## TASK
Start at the line in the entries below that contains "(map f argv)", stop at the line that contains "uwhen (pid =? 0) (runcmd c) ;;;", and output exactly the lines in that span, both ends included.

## DATA SHOWN
━━━━━━

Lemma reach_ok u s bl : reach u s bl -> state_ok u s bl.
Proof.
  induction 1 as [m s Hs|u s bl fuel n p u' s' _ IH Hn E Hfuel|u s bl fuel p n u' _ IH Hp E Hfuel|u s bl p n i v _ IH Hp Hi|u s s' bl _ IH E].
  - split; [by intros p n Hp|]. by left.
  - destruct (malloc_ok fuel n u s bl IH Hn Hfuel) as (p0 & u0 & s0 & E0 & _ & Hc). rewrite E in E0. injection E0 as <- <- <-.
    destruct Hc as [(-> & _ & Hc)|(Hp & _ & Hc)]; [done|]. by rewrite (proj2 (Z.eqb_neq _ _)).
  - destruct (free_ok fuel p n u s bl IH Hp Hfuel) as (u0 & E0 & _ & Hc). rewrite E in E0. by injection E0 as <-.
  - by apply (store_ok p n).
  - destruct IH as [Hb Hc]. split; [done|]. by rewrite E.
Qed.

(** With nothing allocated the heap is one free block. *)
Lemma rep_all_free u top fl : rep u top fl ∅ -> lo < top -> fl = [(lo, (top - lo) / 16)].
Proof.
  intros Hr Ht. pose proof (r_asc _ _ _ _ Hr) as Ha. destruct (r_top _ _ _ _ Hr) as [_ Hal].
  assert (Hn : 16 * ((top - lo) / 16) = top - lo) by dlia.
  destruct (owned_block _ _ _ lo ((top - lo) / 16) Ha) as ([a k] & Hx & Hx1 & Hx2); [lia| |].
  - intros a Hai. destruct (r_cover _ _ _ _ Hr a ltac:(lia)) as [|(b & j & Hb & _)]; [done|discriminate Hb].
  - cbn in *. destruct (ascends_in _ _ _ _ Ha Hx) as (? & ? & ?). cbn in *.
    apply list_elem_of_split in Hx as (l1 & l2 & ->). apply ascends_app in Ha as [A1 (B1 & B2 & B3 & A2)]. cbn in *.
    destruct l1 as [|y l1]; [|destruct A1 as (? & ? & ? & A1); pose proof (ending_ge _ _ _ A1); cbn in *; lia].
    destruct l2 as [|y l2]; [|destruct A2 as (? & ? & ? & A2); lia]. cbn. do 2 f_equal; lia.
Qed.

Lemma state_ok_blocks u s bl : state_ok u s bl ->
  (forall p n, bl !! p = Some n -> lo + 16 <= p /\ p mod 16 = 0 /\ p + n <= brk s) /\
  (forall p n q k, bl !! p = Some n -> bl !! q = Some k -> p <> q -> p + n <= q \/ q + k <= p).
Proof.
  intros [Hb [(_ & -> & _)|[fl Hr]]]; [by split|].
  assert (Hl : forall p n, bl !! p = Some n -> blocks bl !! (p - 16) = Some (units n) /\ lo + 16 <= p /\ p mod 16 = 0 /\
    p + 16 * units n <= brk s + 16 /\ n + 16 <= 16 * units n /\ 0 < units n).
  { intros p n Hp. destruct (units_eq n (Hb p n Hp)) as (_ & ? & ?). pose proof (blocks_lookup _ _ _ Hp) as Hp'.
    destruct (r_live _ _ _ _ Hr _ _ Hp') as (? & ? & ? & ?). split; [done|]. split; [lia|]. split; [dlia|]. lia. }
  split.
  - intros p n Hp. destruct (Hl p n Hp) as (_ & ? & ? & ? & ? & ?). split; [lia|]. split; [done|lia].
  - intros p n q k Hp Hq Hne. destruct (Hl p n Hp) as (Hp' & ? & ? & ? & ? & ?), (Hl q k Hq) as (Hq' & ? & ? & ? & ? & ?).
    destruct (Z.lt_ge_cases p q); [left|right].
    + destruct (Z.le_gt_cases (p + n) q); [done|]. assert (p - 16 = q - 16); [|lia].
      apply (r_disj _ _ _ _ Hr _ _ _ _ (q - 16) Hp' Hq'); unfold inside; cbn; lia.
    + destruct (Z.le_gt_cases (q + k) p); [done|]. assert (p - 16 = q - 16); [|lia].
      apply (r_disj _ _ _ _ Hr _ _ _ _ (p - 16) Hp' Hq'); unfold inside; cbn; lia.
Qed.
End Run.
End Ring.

━━━━━━

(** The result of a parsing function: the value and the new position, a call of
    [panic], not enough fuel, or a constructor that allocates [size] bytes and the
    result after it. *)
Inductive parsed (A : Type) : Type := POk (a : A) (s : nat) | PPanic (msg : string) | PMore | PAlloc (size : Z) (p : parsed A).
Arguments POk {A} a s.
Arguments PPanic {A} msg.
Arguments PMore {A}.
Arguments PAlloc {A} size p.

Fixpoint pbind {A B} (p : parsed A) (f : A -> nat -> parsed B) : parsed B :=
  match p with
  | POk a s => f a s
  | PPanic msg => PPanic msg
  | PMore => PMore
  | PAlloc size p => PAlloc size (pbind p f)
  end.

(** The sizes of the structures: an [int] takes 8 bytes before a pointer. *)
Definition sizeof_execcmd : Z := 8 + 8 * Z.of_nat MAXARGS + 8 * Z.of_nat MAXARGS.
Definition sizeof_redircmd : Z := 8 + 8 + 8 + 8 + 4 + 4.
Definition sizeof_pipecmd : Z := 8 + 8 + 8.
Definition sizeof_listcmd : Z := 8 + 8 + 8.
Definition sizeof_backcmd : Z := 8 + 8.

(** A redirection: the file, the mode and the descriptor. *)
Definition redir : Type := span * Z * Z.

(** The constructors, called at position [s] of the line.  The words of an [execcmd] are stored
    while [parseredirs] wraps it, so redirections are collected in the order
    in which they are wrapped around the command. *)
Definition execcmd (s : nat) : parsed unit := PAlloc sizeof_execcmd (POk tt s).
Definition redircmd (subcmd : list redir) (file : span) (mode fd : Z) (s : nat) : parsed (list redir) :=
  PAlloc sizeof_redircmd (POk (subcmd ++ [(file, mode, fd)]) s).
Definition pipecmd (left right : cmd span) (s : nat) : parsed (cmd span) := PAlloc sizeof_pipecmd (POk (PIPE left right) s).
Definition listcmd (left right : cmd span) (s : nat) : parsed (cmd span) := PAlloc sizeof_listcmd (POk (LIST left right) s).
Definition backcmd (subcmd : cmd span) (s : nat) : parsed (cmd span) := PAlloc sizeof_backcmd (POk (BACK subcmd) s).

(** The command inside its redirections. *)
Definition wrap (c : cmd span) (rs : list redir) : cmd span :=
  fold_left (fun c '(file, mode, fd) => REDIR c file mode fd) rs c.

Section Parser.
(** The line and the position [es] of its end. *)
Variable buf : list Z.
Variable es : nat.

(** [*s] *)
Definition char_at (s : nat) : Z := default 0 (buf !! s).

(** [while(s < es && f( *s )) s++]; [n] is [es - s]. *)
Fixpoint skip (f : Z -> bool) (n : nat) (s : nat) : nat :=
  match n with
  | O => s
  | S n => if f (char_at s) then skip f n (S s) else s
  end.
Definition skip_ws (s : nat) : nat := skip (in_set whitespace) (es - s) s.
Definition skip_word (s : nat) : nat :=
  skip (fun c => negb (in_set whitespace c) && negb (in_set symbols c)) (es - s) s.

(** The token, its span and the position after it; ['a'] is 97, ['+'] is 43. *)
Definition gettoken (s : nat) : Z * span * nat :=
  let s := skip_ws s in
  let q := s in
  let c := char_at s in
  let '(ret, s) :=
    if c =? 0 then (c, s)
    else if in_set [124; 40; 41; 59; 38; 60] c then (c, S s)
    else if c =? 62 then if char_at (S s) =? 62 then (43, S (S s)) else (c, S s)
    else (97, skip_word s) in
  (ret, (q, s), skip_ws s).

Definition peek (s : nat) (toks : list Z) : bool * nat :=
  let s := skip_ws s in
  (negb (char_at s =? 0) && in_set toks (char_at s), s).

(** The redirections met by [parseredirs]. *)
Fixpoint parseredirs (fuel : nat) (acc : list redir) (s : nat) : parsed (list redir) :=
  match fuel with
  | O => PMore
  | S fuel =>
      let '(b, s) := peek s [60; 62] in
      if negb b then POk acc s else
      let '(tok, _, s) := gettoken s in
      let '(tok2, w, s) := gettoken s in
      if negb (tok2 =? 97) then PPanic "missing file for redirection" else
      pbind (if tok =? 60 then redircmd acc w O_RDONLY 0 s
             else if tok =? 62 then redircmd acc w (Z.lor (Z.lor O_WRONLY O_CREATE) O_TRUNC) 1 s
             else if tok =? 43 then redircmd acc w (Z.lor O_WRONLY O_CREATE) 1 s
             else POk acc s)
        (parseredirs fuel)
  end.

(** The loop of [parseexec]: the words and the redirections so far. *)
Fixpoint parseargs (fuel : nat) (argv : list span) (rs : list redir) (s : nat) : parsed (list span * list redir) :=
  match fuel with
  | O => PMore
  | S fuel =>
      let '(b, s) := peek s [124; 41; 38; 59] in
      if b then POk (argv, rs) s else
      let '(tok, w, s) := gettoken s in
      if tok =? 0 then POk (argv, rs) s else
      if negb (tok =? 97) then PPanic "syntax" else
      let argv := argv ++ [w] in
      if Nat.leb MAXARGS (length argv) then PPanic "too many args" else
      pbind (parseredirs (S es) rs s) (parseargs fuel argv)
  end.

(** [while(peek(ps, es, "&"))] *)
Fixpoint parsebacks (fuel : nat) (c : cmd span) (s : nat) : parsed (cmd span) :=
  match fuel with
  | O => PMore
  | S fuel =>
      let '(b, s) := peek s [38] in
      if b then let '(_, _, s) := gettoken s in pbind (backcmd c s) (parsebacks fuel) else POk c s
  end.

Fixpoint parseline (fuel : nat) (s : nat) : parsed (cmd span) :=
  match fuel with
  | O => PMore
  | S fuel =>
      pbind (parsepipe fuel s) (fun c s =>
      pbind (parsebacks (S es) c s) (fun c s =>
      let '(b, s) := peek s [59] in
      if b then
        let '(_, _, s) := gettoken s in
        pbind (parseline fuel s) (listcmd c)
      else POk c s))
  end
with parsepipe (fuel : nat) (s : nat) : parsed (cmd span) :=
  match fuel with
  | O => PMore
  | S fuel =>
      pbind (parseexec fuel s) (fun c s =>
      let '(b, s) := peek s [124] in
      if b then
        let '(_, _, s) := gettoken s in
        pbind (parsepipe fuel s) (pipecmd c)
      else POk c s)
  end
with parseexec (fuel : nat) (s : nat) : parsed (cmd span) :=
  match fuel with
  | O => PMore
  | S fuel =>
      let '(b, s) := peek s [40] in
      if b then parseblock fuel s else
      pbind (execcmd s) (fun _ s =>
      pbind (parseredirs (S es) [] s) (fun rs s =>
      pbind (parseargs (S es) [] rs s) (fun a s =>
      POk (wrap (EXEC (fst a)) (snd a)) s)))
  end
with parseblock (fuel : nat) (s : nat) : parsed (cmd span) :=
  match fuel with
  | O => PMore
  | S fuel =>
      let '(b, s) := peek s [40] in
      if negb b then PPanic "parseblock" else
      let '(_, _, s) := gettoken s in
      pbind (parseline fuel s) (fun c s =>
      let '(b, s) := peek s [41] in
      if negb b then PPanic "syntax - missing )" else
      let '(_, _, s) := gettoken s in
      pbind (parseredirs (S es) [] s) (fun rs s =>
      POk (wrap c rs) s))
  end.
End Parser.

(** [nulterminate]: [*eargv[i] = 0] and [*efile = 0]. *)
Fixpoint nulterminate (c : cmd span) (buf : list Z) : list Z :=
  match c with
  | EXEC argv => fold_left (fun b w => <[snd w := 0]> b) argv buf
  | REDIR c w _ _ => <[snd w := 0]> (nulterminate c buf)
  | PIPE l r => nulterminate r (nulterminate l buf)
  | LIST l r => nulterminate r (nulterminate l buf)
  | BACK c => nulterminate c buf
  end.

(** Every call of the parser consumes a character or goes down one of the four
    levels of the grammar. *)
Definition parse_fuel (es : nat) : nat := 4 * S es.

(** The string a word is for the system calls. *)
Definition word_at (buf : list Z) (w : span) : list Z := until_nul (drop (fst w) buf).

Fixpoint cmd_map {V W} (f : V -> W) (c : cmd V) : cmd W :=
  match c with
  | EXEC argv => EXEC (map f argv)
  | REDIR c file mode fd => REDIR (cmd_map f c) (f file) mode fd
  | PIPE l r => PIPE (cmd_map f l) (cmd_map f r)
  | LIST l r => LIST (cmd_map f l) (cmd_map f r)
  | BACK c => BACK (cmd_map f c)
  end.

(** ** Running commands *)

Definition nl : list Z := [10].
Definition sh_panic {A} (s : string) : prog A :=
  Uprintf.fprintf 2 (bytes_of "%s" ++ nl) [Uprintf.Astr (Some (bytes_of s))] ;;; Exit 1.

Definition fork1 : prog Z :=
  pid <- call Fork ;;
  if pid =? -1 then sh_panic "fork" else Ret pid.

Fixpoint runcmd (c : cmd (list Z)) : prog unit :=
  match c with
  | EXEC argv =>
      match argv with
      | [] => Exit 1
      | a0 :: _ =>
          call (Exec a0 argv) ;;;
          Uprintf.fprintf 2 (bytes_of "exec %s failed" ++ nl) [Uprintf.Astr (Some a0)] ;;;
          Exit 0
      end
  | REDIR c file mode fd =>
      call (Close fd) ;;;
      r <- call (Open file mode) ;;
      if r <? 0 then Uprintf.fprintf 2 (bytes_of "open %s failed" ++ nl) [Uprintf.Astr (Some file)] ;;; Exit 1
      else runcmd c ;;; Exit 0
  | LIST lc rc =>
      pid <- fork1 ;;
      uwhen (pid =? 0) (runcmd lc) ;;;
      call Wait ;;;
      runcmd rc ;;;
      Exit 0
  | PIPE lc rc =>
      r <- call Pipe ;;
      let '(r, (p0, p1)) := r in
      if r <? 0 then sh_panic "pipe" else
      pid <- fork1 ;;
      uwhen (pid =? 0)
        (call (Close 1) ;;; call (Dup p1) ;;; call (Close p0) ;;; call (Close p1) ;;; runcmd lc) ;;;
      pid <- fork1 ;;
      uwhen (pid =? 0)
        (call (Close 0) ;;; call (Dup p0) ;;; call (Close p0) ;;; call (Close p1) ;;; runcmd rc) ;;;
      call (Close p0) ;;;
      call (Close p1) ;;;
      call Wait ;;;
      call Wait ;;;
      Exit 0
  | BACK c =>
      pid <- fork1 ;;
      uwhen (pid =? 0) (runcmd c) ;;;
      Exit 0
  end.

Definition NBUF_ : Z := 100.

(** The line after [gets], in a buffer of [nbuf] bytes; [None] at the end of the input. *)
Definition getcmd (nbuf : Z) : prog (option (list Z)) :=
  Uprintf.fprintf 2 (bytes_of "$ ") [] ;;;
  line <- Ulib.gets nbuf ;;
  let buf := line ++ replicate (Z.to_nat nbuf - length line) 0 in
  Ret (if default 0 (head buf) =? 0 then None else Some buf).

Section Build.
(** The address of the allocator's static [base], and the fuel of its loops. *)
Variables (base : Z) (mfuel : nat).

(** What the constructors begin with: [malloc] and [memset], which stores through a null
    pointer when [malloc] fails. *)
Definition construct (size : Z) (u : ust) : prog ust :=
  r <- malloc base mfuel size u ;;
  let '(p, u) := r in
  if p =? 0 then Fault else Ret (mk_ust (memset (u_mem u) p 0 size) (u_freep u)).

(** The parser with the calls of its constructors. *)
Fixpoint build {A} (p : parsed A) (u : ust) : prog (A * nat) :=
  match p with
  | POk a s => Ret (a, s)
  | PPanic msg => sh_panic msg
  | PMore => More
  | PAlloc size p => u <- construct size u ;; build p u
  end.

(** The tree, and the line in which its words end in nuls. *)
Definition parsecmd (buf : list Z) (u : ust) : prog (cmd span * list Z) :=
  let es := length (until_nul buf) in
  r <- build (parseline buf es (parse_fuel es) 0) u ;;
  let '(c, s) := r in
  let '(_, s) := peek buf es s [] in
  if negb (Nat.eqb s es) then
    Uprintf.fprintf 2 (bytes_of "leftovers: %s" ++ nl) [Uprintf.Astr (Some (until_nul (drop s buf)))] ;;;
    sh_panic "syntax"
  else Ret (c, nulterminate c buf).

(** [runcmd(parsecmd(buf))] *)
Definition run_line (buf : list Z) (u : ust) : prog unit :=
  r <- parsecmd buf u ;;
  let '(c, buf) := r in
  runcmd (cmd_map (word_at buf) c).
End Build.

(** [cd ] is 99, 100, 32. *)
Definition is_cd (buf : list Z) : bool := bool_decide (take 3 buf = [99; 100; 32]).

━━━━━━

## OUTPUT OF THE EXERCISE
  | EXEC argv => EXEC (map f argv)
  | REDIR c file mode fd => REDIR (cmd_map f c) (f file) mode fd
  | PIPE l r => PIPE (cmd_map f l) (cmd_map f r)
  | LIST l r => LIST (cmd_map f l) (cmd_map f r)
  | BACK c => BACK (cmd_map f c)
  end.

(** ** Running commands *)

Definition nl : list Z := [10].
Definition sh_panic {A} (s : string) : prog A :=
  Uprintf.fprintf 2 (bytes_of "%s" ++ nl) [Uprintf.Astr (Some (bytes_of s))] ;;; Exit 1.

Definition fork1 : prog Z :=
  pid <- call Fork ;;
  if pid =? -1 then sh_panic "fork" else Ret pid.

Fixpoint runcmd (c : cmd (list Z)) : prog unit :=
  match c with
  | EXEC argv =>
      match argv with
      | [] => Exit 1
      | a0 :: _ =>
          call (Exec a0 argv) ;;;
          Uprintf.fprintf 2 (bytes_of "exec %s failed" ++ nl) [Uprintf.Astr (Some a0)] ;;;
          Exit 0
      end
  | REDIR c file mode fd =>
      call (Close fd) ;;;
      r <- call (Open file mode) ;;
      if r <? 0 then Uprintf.fprintf 2 (bytes_of "open %s failed" ++ nl) [Uprintf.Astr (Some file)] ;;; Exit 1
      else runcmd c ;;; Exit 0
  | LIST lc rc =>
      pid <- fork1 ;;
      uwhen (pid =? 0) (runcmd lc) ;;;
      call Wait ;;;
      runcmd rc ;;;
      Exit 0
  | PIPE lc rc =>
      r <- call Pipe ;;
      let '(r, (p0, p1)) := r in
      if r <? 0 then sh_panic "pipe" else
      pid <- fork1 ;;
      uwhen (pid =? 0)
        (call (Close 1) ;;; call (Dup p1) ;;; call (Close p0) ;;; call (Close p1) ;;; runcmd lc) ;;;
      pid <- fork1 ;;
      uwhen (pid =? 0)
        (call (Close 0) ;;; call (Dup p0) ;;; call (Close p0) ;;; call (Close p1) ;;; runcmd rc) ;;;
      call (Close p0) ;;;
      call (Close p1) ;;;
      call Wait ;;;
      call Wait ;;;
      Exit 0
  | BACK c =>
      pid <- fork1 ;;
      uwhen (pid =? 0) (runcmd c) ;;;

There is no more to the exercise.